2007-09-23 Thread Gabriel Dragffy


On 23 Sep 2007, at 11:22, cpghost wrote:


On Sat, 22 Sep 2007 19:30:59 +0300
Abdullah Ibn Hamad Al-Marri [EMAIL PROTECTED] wrote:


On 9/22/07, Wojciech Puchar [EMAIL PROTECTED] wrote:

i personally use only sendmail.



Yep... if it works, don't 'fix' it.


same with any other things :)


I would prefer to have postfix vs sendmail since it built with
security in mind


Ditto here.
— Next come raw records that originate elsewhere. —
(** Non-blocking send on the audit channel. *)
Definition logAudit (entry : AuditEntry) (e : Enforcer) : Enforcer :=
  match en_audit e with
  | None => e
  | Some l =>
      if Z.of_nat (length l) <? en_auditCap e then set_audit (l ++ [entry]) (en_auditDropped e) e
      else set_audit l (en_auditDropped e + 1) e
  end.

Definition audit_entry (action : gostring) (a : Alert) (err : option enf_error) : AuditEntry :=
  let ev := al_Event a in
  mkAudit (os_now os) action (al_RuleID a) (ev_PID ev) (ev_TGID ev) (sanitizeComm (until_nul (ev_Comm ev))) (ev_UID ev)
    (match err with None => true | Some _ => false end) err (ev_Type ev).

(** The end of an action: the audit entry, and the counter on success. *)
Definition finish (action : gostring) (a : Alert) (r : outcome) : outcome :=
  let '(e, err) := r in
  let e := logAudit (audit_entry action a err) e in
  (match err with None => count_action action e | Some _ => e end, err).

Definition executeBlockXDP (a : Alert) (e : Enforcer) : outcome :=
  match en_xdp e, ev_Network (al_Event a) with
  | Some m, Some net =>
      let daddr := if net_Family net =? 2 then take 4 (net_Daddr net) else net_Daddr net in
      xdp_BlockTuple os daddr (net_Dport net) e m
  | _, _ => (e, None)
  end.

(** An event that fails validation is only logged. *)
Definition executeBlock (a : Alert) (e : Enforcer) : outcome :=
  finish ActionBlock a
    (if bool_decide (en_backend e = BlockBackendXDP) then executeBlockXDP a e
     else if bool_decide (en_backend e = BlockBackendNFTables) then
       match en_nft e with Some m => nft_BlockUID os (ev_UID (al_Event a)) e m | None => (e, None) end
     else if bool_decide (en_backend e = BlockBackendIPTables) then
       match en_ipt e with Some m => ipt_BlockUID os (ev_UID (al_Event a)) e m | None => (e, None) end
     else (e, None)).
Definition lists : list_blocks := <[txt "shells" := names ["bash"; "sh"]%string]> ∅.
Definition parse (et s : gostring) := parse_expression lists et (txt s).

Example ex_list : parse "syscall" "proc.name in (shells, zsh) and not user.uid=0" =
  Ok (Some (Group (mkFG "and" [mkFC "proc.comm" "in" ["bash"; "sh"; "zsh"]; mkFC "uid" "neq" ["0"]] [])), [])%string.
Proof. vm_compute. reflexivity. Qed.

Example ex_type : detectEventType (txt "(evt.type in (open, openat) or evt.type=creat) and fd.name startswith /etc") = Ok "file"%string.
Proof. vm_compute. reflexivity. Qed.
End Example_falco.
(** The keyword stands at the start of [s]. *)
Definition at_kw (kw : text) (prev q : option ascii) (d : Z) (c : ascii) (s : text) : bool :=
  bool_decide (q = None) && negb (special c) && (d =? 0) && text_prefix kw (map lo (c :: s)) && prev_ok prev && prev_ok (head (drop (length kw) (c :: s))).

(** The keyword stands nowhere in [s]; the end of [s] delimits a word. *)
Fixpoint plain (kw : text) (prev q : option ascii) (d : Z) (s : text) : bool :=
  match s with
  | [] => true
  | c :: s => negb (at_kw kw prev q d c s) && plain kw (Some c) (st1 q d c).1 (st1 q d c).2 s
  end.

(** No parenthesis closes one that was not opened in [s]. *)
Fixpoint nonneg (q : option ascii) (d : Z) (s : text) : bool :=
  match s with [] => true | c :: s => (0 <=? (st1 q d c).2) && nonneg (st1 q d c).1 (st1 q d c).2 s end.
Definition closed (s : text) : Prop := nonneg None 0 s = true /\ st None 0 s = (None, 0).

Lemma st_app q d a b : st q d (a ++ b) = st (st q d a).1 (st q d a).2 b.
Proof. revert q d. induction a as [|c a IH]; intros q d; simpl; [done|]. apply IH. Qed.

Lemma nonneg_app q d a b : nonneg q d (a ++ b) = nonneg q d a && nonneg (st q d a).1 (st q d a).2 b.
Proof. revert q d. induction a as [|c a IH]; intros q d; simpl; [done|]. by rewrite IH, andb_assoc. Qed.

Lemma last_or_cons prev c s : last_or prev (c :: s) = last_or (Some c) s.
Proof.
  unfold last_or. destruct s as [|d s]; [done|]. rewrite last_cons_cons. destruct (last (d :: s)) eqn:E; [done|]. by apply last_None in E.
Qed.
Lemma last_or_app prev a b : last_or prev (a ++ b) = last_or (last_or prev a) b.
Proof. revert prev. induction a as [|c a IH]; intros prev; [done|]. simpl app. by rewrite !last_or_cons, IH. Qed.

Lemma closed_app a b : closed a -> closed b -> closed (a ++ b).
Proof. intros [A1 A2] [B1 B2]. split; [by rewrite nonneg_app, A1, A2|by rewrite st_app, A2]. Qed.

Lemma st1_shift q d k c : st1 q (d + k) c = ((st1 q d c).1, (st1 q d c).2 + k).
Proof. destruct q as [q|]; simpl; [done|]. destruct (is_quote c); [done|]. repeat case_decide; simpl; try done; f_equal; lia. Qed.
Lemma st_shift q d k s : st q (d + k) s = ((st q d s).1, (st q d s).2 + k).
Proof. revert q d. induction s as [|c s IH]; intros q d; simpl; [done|]. by rewrite st1_shift, <- IH. Qed.

(** Inside parentheses there is no keyword to find. *)
Lemma plain_nested kw prev q d s : 0 <= d -> nonneg q d s = true -> plain kw prev q (d + 1) s = true.
Proof.
  revert prev q d. induction s as [|c s IH]; intros prev q d Hd Hn; simpl in *; [done|]. apply andb_true_iff in Hn as [H0 Hn].
  apply andb_true_iff. split.
  - unfold at_kw. replace (d + 1 =? 0) with false by (symmetry; apply Z.eqb_neq; lia). by rewrite andb_false_r.
  - rewrite st1_shift. simpl. apply IH; [lia|done].
Qed.

(** ** Keywords *)
Definition kw_ok (kw : text) : Prop := kw <> [] /\ map lo kw = kw /\ forallb isIdentByte kw = true.
Lemma kw_or : kw_ok (txt "or").
Proof. by vm_compute. Qed.
Lemma kw_and : kw_ok (txt "and").
Proof. by vm_compute. Qed.

Lemma ident_lo c : isIdentByte (lo c) = true -> isIdentByte c = true.
Proof. destruct c as [[] [] [] [] [] [] [] []]; vm_compute; done. Qed.

Lemma text_prefix_app kw a b : text_prefix kw a = true -> text_prefix kw (a ++ b) = true.
Proof. revert a. induction kw as [|c kw IH]; intros [|d a]; simpl; try done. intros [-> H]%andb_true_iff. simpl. auto. Qed.
(** [tls]: whether the certificate files load. *)
Definition NewManager (tls : bool) (now : Z) (c : Config) : manager_error + Manager :=
  let c := with_defaults c in
  if cf_Enabled c && bool_decide (cf_Secret c = ""%string) then inl SecretRequired
  else if cf_TLSEnabled c && negb tls then inl BadTLS
  else
    let deadline := if negb (bool_decide (cf_SecretPrevious c = ""%string)) && (0 <? cf_SecretRotationTTL c)
                    then time_Add now (cf_SecretRotationTTL c) else zero_time in
    inr (mkManager c deadline (NewIOCStore (cf_MaxIOCs c) (cf_IOCTTL c)) (Amp.newAmplificationStore (cf_DeduplicationTTL c))
           (SetPeers (cf_Peers c)) [] []).

Definition with_store (s : IOCStore) (m : Manager) : Manager :=
  mkManager (mg_cfg m) (mg_secretRotationDeadline m) s (mg_ampStore m) (mg_peers m) (mg_delta m) (mg_ampDelta m).
Definition with_amps (s : Amp.AmplificationStore) (m : Manager) : Manager :=
  mkManager (mg_cfg m) (mg_secretRotationDeadline m) (mg_store m) s (mg_peers m) (mg_delta m) (mg_ampDelta m).
Definition with_deltas (d : list IOC) (a : list Amp.AmplificationSignal) (m : Manager) : Manager :=
  mkManager (mg_cfg m) (mg_secretRotationDeadline m) (mg_store m) (mg_ampStore m) (mg_peers m) d a.

Definition match_type (t : gostring) (now : Z) (value : gostring) (m : Manager) : bool :=
  cf_Enabled (mg_cfg m) && IOCs.Match now t value (mg_store m).
Definition MatchIP := match_type IOCTypeIP.
Definition MatchDNS := match_type IOCTypeDNS.
Definition MatchFingerprint := match_type IOCTypeFingerprint.

Definition private_blocks : list gostring := ["10.0.0.0/8"; "172.16.0.0/12"; "192.168.0.0/16"; "fc00::/7"]%string.
Definition isPrivateIP (ip : gostring) : bool :=
  match ParseIP ip with
  | None => true
  | Some p =>
      IsLoopback p || IsLinkLocalUnicast p || IsLinkLocalMulticast p ||
      existsb (fun cidr => match ParseCIDR cidr with Some block => IPNet_Contains block p | None => false end) private_blocks
  end.

(** The indicators of an alert. *)
Definition event_iocs (c : Config) (expires : Z) (a : Alert) : list IOC :=
  let ioc t v := mkIndicator t v (cf_NodeName c) (al_RuleID a) (al_Severity a) expires in
  let e := al_Event a in
  (if ev_Type e =? EventTCPConnect then
     match ev_Network e with
     | Some n => let ip := FormatIP16 (net_Daddr n) (net_Family n) in
                 if bool_decide (is_Some (ParseIP ip)) && negb (isPrivateIP ip) then [ioc IOCTypeIP ip] else []
     | None => []
     end
   else if ev_Type e =? EventDNS then
     match ev_DNS e with
     | Some d => if bool_decide (dns_QName d = ""%string) then [] else [ioc IOCTypeDNS (dns_QName d)]
     | None => []
     end
   else []) ++
  (if bool_decide (al_Fingerprint a = ""%string) then [] else [ioc IOCTypeFingerprint (al_Fingerprint a)]).
(** A push brings the indicators to the peers. When a node flushes,
    each of its peers is sent the collected indicators; a peer with the same
    secret and room in its store that receives a batch within the limits
    matches every indicator of it that is valid and alive, from then on until
    it expires, and answers 204. *)
Theorem push_reaches_peer m peer b p now clk i t :
  peer ∈ mg_peers m -> i ∈ mg_delta m -> marshal_iocs (mg_delta m) = Some b -> Z.of_nat (length b) <= iocs_body_limit ->
  Z.of_nat (length (mg_delta m)) <= maxIOCsPerBatch ->
  cf_Secret (mg_cfg p) = cf_Secret (mg_cfg m) -> cf_Enabled (mg_cfg p) = true -> store_wf (mg_store p) ->
  Z.of_nat (length (st_lru (mg_store p))) + Z.of_nat (length (mg_delta m)) <= st_maxSize (mg_store p) ->
  validateIOC (on_wire i) = None -> clk 0%nat < ioc_ExpiresAt i -> t < ioc_ExpiresAt i ->
  exists r, (peer, r) ∈ (flushDelta m).2 /\ (serve now clk r p).2 = Status 204 /\
    match_type (ioc_Type (on_wire i)) t (ioc_Value (on_wire i)) (serve now clk r p).1 = true.
Proof.
  intros Hp Hi Hb Hlb Hcap Hsec Hen Hwf Hroom Hv Hc0 Ht. eexists. split; [apply flush_sends; [done|by intros E; rewrite E in Hi; apply elem_of_nil in Hi|done]|].
  unfold serve, authCheck, handleReceiveIOCs, receive. cbn [rq_Path rq_Method rq_Secret rq_Body]. rewrite (bool_decide_true (_ = cf_Secret _)) by done.
  rewrite (bool_decide_true (gossipPath = gossipPath)), (bool_decide_true ("POST" = "POST")%string) by done. cbn [orb negb]. rewrite take_ge by lia. rewrite (iocs_wire _ _ Hb), length_fmap.
  rewrite (proj2 (Z.ltb_ge _ _)) by done. cbn [fst snd]. split; [done|]. unfold match_type, MergeFromPeer. cbn [mg_cfg with_store mg_store]. rewrite Hen. simpl.
  apply list_elem_of_fmap_2 with (f := on_wire) in Hi. apply list_elem_of_lookup_1 in Hi as [n Hn].
  destruct (Merge_roomy (clk 0%nat) (imap (fun i x => (clk (S i), x)) (on_wire <$> mg_delta m)) (mg_store p) Hwf) as [_ Hnew]; [by rewrite length_imap, length_fmap|].
  destruct (Hnew (clk (S n), on_wire i) t) as (j & Hj & Hl); [apply elem_of_lookup_imap; by exists n, (on_wire i)| |done| |].
  1,2: unfold live, time_Before; simpl; by apply Z.ltb_lt.
  unfold Match. change (iocKey _ _) with (key_of (on_wire i)). simpl in Hj. by rewrite Hj.
Qed.

(** A batch over the limits is lost as a whole. If more than 10000
    indicators were collected, or their text exceeds 4 MiB, the flush empties
    the list and every peer refuses the request and keeps its state: none of
    the indicators ever reaches a peer. *)
Theorem oversized_batch_lost m b p peer now clk r :
  marshal_iocs (mg_delta m) = Some b -> maxIOCsPerBatch < Z.of_nat (length (mg_delta m)) \/ iocs_body_limit < Z.of_nat (length b) ->
  (peer, r) ∈ (flushDelta m).2 -> rq_Path r = gossipPath ->
  mg_delta (flushDelta m).1 = [] /\ (serve now clk r p).1 = p /\ exists code, (serve now clk r p).2 = Status code /\ 400 <= code.
Proof.
  intros Hb Hbig Hr Hpath. split; [done|]. simpl in Hr. apply elem_of_concat_map in Hr as (q & _ & Hr). apply elem_of_app in Hr as [Hr|Hr].
  2: { unfold PushAmplifications, push in Hr. case_decide; [by apply elem_of_nil in Hr|]. case_match; [|by apply elem_of_nil in Hr].
       apply list_elem_of_singleton in Hr. by injection Hr as -> ->. }
  unfold PushIOCs, push in Hr. case_decide; [by apply elem_of_nil in Hr|]. rewrite Hb in Hr. apply list_elem_of_singleton in Hr. injection Hr as -> ->.
  unfold serve, handleReceiveIOCs, receive. cbn [rq_Path rq_Method rq_Secret rq_Body].
  rewrite (bool_decide_true (gossipPath = gossipPath)), (bool_decide_true ("POST" = "POST")%string) by done.
  destruct (authCheck _ _ _); cbn [negb]; [|split; [done|exists 401; split; [done|lia]]].
  destruct (decide (length b <= Z.to_nat iocs_body_limit)%nat) as [Hle|Hgt].
  - rewrite take_ge, (iocs_wire _ _ Hb), length_fmap by done. destruct Hbig as [Hbig|?]; [|assert (0 <= iocs_body_limit) by done; lia]. rewrite (proj2 (Z.ltb_lt _ _)) by done.
    split; [done|]. exists 413. split; [done|lia].
  - rewrite (iocs_cut _ _ _ Hb) by lia. split; [done|]. exists 400. split; [done|lia].
Qed.
End cluster.

(** ** The matcher in the engine *)
Section renewal.
Context `{W : Wire, L : !EngineLib} (cfg : settings) (out : outside).

(** The interface of the engine, implemented by the manager at one time. *)
Definition matcher (now : Z) (m : Manager) : IOCMatcher :=
  mkIOC (fun ip => Node.MatchIP now ip m) (fun d => Node.MatchDNS now d m).

(** What a computation of the engine can return. *)
Definition yields {A} (m : M A) (Q : A -> Prop) : Prop := forall ce ce' a, m ce = Ok (ce', a) -> Q a.
Lemma yields_ret {A} (a : A) (Q : A -> Prop) : Q a -> yields (mret a) Q.
Proof. intros Ha ce ce' a' [= _ <-]. done. Qed.
Lemma yields_bind {A B} (m : M A) (f : A -> M B) (P : A -> Prop) (Q : B -> Prop) :
  yields m P -> (forall a, P a -> yields (f a) Q) -> yields (m ≫= f) Q.
Proof.
  intros Hm Hf ce ce' b. unfold mbind, M_bind. destruct (m ce) as [[ce1 a]| |] eqn:E; [|done..]. intros Hb. eapply Hf; [by eapply Hm|done].
Qed.
Lemma yields_any {A B} (m : M A) (f : A -> M B) (Q : B -> Prop) : (forall a, yields (f a) Q) -> yields (m ≫= f) Q.
Proof. intros Hf. by eapply (yields_bind m f (fun _ => True)). Qed.

(** The fields of an alert the manager reads. *)
Definition about_event (e : Event) (a : Alert) : Prop := al_Event a = e /\ al_Fingerprint a = ""%string /\ al_RuleID a = "gossip_ioc_match"%string.

Lemma ioc_alert_about e start now m :
  cfg_iocMatcher cfg = Some (matcher now m) ->
  yields (ioc_alert cfg out e start) (fun l => l = [] \/ (is_Some (ioc_indicator (matcher now m) e) /\ exists a, l = [a] /\ about_event e a)).
Proof.
  intros Hc. unfold ioc_alert. rewrite Hc. unfold checkIOCMatch. destruct (ioc_indicator (matcher now m) e) as [ind|].
  2: { eapply (yields_bind _ _ (fun r => r = None)); [by apply yields_ret|]. intros ? ->. apply yields_ret. by left. }
  eapply (yields_bind _ _ (fun r => exists a, r = Some a /\ about_event e a)).
  - apply yields_any. intros seq. eapply (yields_bind _ _ (about_event e)).
    + assert (forall t a, about_event e a -> yields (add_trace out e t a) (about_event e)) as Ht.
      { intros t a Ha. unfold add_trace. destruct (ev_TraceContext e); [by apply yields_ret|]. apply yields_any. intros r. apply yields_ret. by destruct r. }
      destruct (ev_TraceContext e); [by apply Ht|]. apply yields_any. intros t. by apply Ht.
    + intros a Ha. apply yields_ret. eexists. split; [reflexivity|]. unfold add_enrichment. by destruct (ev_Enrichment e).
  - intros r (a & -> & Ha). eapply (yields_bind _ _ (about_event e)).
    { unfold add_tree. apply yields_any. intros tree. by apply yields_ret. }
    clear a Ha. intros a Ha. eapply (yields_bind _ _ (about_event e)).
    { unfold add_context. destruct (cfg_enableEventBuffer cfg); [|by apply yields_ret]. apply yields_any. intros ctx. by apply yields_ret. }
    clear a Ha. intros a Ha. eapply (yields_bind _ _ (fun r => r = None \/ r = Some a)).
    { unfold accept_alert. apply yields_any. intros isDup. destruct isDup; [do 2 (apply yields_any; intros _); apply yields_ret; by left|].
      apply yields_any. intros b. apply yields_any. intros g. destruct g; [do 2 (apply yields_any; intros _); apply yields_ret; by right|].
      apply yields_any. intros _. apply yields_ret. by left. }
    intros r [->| ->]; apply yields_ret; [by left|right]. split; [done|]. by exists a.
Qed.

(** The destination or the queried name of the event can be shared. *)
Definition shareable (c : Config) (e : Event) : Prop :=
  str_len (cf_NodeName c) <= maxIOCSourceLen /\
  match ev_Network e, ev_DNS e with
  | Some n, _ => ev_Type e = EventTCPConnect /\ (4 <= length (net_Daddr n))%nat /\
      let ip := FormatIP (net_Daddr n) (net_Family n) in
      is_Some (ParseIP ip) /\ isPrivateIP ip = false /\ ip <> ""%string /\ str_len ip <= maxIOCValueLen
  | None, Some d => ev_Type e = EventDNS /\ dns_QName d <> ""%string /\ str_len (dns_QName d) <= maxIOCValueLen
  | None, None => False
  end.

(** The type and the value the event is looked up with. *)
Definition event_key (e : Event) : gostring * gostring :=
  match ev_Network e, ev_DNS e with
  | Some n, _ => (IOCTypeIP, FormatIP (net_Daddr n) (net_Family n))
  | None, Some d => (IOCTypeDNS, dns_QName d)
  | None, None => (""%string, ""%string)
  end.
(* ===== verification/BatchStore.v ===== *)
(** * The batching alert store

    Models src/internal/store/batching.go: a decorator that queues alerts in a
    channel and hands them to an inner store in batches, as a step relation
    over all interleavings of its callers, its flush loop and its tickers.
    The inner store is not modelled: each call of its [StoreBatch] or [Flush]
    returns any result, and [bs_calls] records the calls. Each iteration of a
    draining loop is a step of its own, so callers can interleave with it; a
    call of [StoreBatch] with several alerts is several steps. A caller whose
    context ends just stops waiting. Theorems: no accepted alert is lost but
    those of a failed flush; what an answered [Flush] guarantees and that it
    can be answered; and the three ways in which it does not hold after
    [Close]. *)
From AAC_tactics Require Import AAC.
From AAC_tactics Require Instances.
Import Instances.Lists.
From S2P Require Import Prelude Types.

(** Rewriting lists of alerts up to the order of their parts. *)
#[local] Instance perm_lift A : AAC.AAC_lift (@Permutation A) (@Permutation A).
Proof. constructor; [apply _|]. intros x y E x' y' E'. by rewrite E, E'. Qed.
Ltac perm :=
  repeat match goal with |- context [?x :: ?l] => lazymatch l with [] => fail | _ => change (x :: l) with ([x] ++ l) end end; aac_reflexivity.

Record BatchingStoreConfig := mkBatchConfig { bc_BatchSize : Z; bc_FlushInterval : Z; bc_MaxBuffer : Z }.
Definition withDefaults (c : BatchingStoreConfig) : BatchingStoreConfig :=
  let size := if bc_BatchSize c <=? 0 then 100 else bc_BatchSize c in
  mkBatchConfig size (if bc_FlushInterval c <=? 0 then 500000000 else bc_FlushInterval c)
    (if bc_MaxBuffer c <=? 0 then size * 10 else bc_MaxBuffer c).

(** Where the flush loop is: at its [select], in the request it serves (with
    the error so far), in the final drain, or gone. *)
Variant loop := Selecting | Serving (id : nat) (err : option gostring) | Closing | Stopped.

(** The fields of [BatchingStore] and the local variables of its goroutines:
    [bs_batch] of the loop, [bs_drains] of the callers that drain by
    themselves. The answers are the values sent to the callers of [Flush],
    by call. The last three fields record the run: the alerts offered that
    fitted the queue, those a failed flush threw away, and the number offered. *)
Record BatchingStore := mkBatching {
  bs_queue : list Alert; bs_batch : list Alert; bs_loop : loop; bs_closed : bool; bs_requests : list nat;
  bs_drains : gmap nat (list Alert); bs_calls : list (list Alert * option gostring); bs_answers : gmap nat (option gostring);
  bs_dropped : Z; bs_accepted : list Alert; bs_lost : list Alert; bs_offered : Z }.

Definition NewBatchingStore : BatchingStore := mkBatching [] [] Selecting false [] ∅ [] ∅ 0 [] [] 0.

Section store.
Context (c : BatchingStoreConfig).
Definition batchSize : Z := bc_BatchSize (withDefaults c).
Definition maxBuffer : Z := bc_MaxBuffer (withDefaults c).

Definition offer (a : Alert) (s : BatchingStore) : BatchingStore :=
  if Z.of_nat (length (bs_queue s)) <? maxBuffer then
    mkBatching (bs_queue s ++ [a]) (bs_batch s) (bs_loop s) (bs_closed s) (bs_requests s) (bs_drains s) (bs_calls s) (bs_answers s)
      (bs_dropped s) (bs_accepted s ++ [a]) (bs_lost s) (bs_offered s + 1)
  else
    mkBatching (bs_queue s) (bs_batch s) (bs_loop s) (bs_closed s) (bs_requests s) (bs_drains s) (bs_calls s) (bs_answers s)
      (bs_dropped s + 1) (bs_accepted s) (bs_lost s) (bs_offered s + 1).

(** The loop receives the alert at the head of the queue. *)
Definition receive_one (a : Alert) (q : list Alert) (s : BatchingStore) : BatchingStore :=
  mkBatching q (bs_batch s ++ [a]) (bs_loop s) (bs_closed s) (bs_requests s) (bs_drains s) (bs_calls s) (bs_answers s)
    (bs_dropped s) (bs_accepted s) (bs_lost s) (bs_offered s).

Definition set_loop (l : loop) (s : BatchingStore) : BatchingStore :=
  mkBatching (bs_queue s) (bs_batch s) l (bs_closed s) (bs_requests s) (bs_drains s) (bs_calls s) (bs_answers s)
    (bs_dropped s) (bs_accepted s) (bs_lost s) (bs_offered s).

(** [inner.StoreBatch(batch); batch = batch[:0]] with the result [err], when
    there is a batch. *)
Definition hand_over (err : option gostring) (s : BatchingStore) : BatchingStore :=
  match bs_batch s with
  | [] => s
  | _ => mkBatching (bs_queue s) [] (bs_loop s) (bs_closed s) (bs_requests s) (bs_drains s) (bs_calls s ++ [(bs_batch s, err)]) (bs_answers s)
           (bs_dropped s) (bs_accepted s) (bs_lost s) (bs_offered s)
  end.
Definition had_batch (err : option gostring) (s : BatchingStore) : option gostring := match bs_batch s with [] => None | _ => err end.

(** The batch is emptied without a call. *)
Definition throw_away (s : BatchingStore) : BatchingStore :=
  mkBatching (bs_queue s) [] (bs_loop s) (bs_closed s) (bs_requests s) (bs_drains s) (bs_calls s) (bs_answers s)
    (bs_dropped s) (bs_accepted s) (bs_lost s ++ bs_batch s) (bs_offered s).

Definition answer (id : nat) (err : option gostring) (s : BatchingStore) : BatchingStore :=
  mkBatching (bs_queue s) (bs_batch s) (bs_loop s) (bs_closed s) (bs_requests s) (bs_drains s) (bs_calls s) (<[id := err]> (bs_answers s))
    (bs_dropped s) (bs_accepted s) (bs_lost s) (bs_offered s).
Definition set_requests (r : list nat) (s : BatchingStore) : BatchingStore :=
  mkBatching (bs_queue s) (bs_batch s) (bs_loop s) (bs_closed s) r (bs_drains s) (bs_calls s) (bs_answers s)
    (bs_dropped s) (bs_accepted s) (bs_lost s) (bs_offered s).
Definition set_closed (s : BatchingStore) : BatchingStore :=
  mkBatching (bs_queue s) (bs_batch s) (bs_loop s) true (bs_requests s) (bs_drains s) (bs_calls s) (bs_answers s)
    (bs_dropped s) (bs_accepted s) (bs_lost s) (bs_offered s).
Definition set_drain (q : list Alert) (d : gmap nat (list Alert)) (s : BatchingStore) : BatchingStore :=
  mkBatching q (bs_batch s) (bs_loop s) (bs_closed s) (bs_requests s) d (bs_calls s) (bs_answers s)
    (bs_dropped s) (bs_accepted s) (bs_lost s) (bs_offered s).

(** The [case a := <-s.queue] of the loop. *)
Definition loop_take (a : Alert) (q : list Alert) (err : option gostring) (s : BatchingStore) : BatchingStore :=
  let s := receive_one a q s in
  if batchSize <=? Z.of_nat (length (bs_batch s)) then hand_over err s else s.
I've switched to postfix after a talk by
Wietse Venema at the SANE 1998:
  http://www.sane.nl/events/sane98/daily/19/venema.html
(postfix was still named VMailer back then)
and never looked back since. I was lucky doing so, because
soon after, there had been a flurry of sendmail exploits,
while postfix kept chugging along undisturbed. But more
importantly, its behaviour under stress and huge traffic
bursts is excellent.


I have a russian friend, he's a sysadmin, works exclusively with  
FreeBSD. He reckon Postfix is also great under pressure. Since  
sendmail is in the core of FreeBSD, does that mean it will quickly  
get security updates when exploits are found?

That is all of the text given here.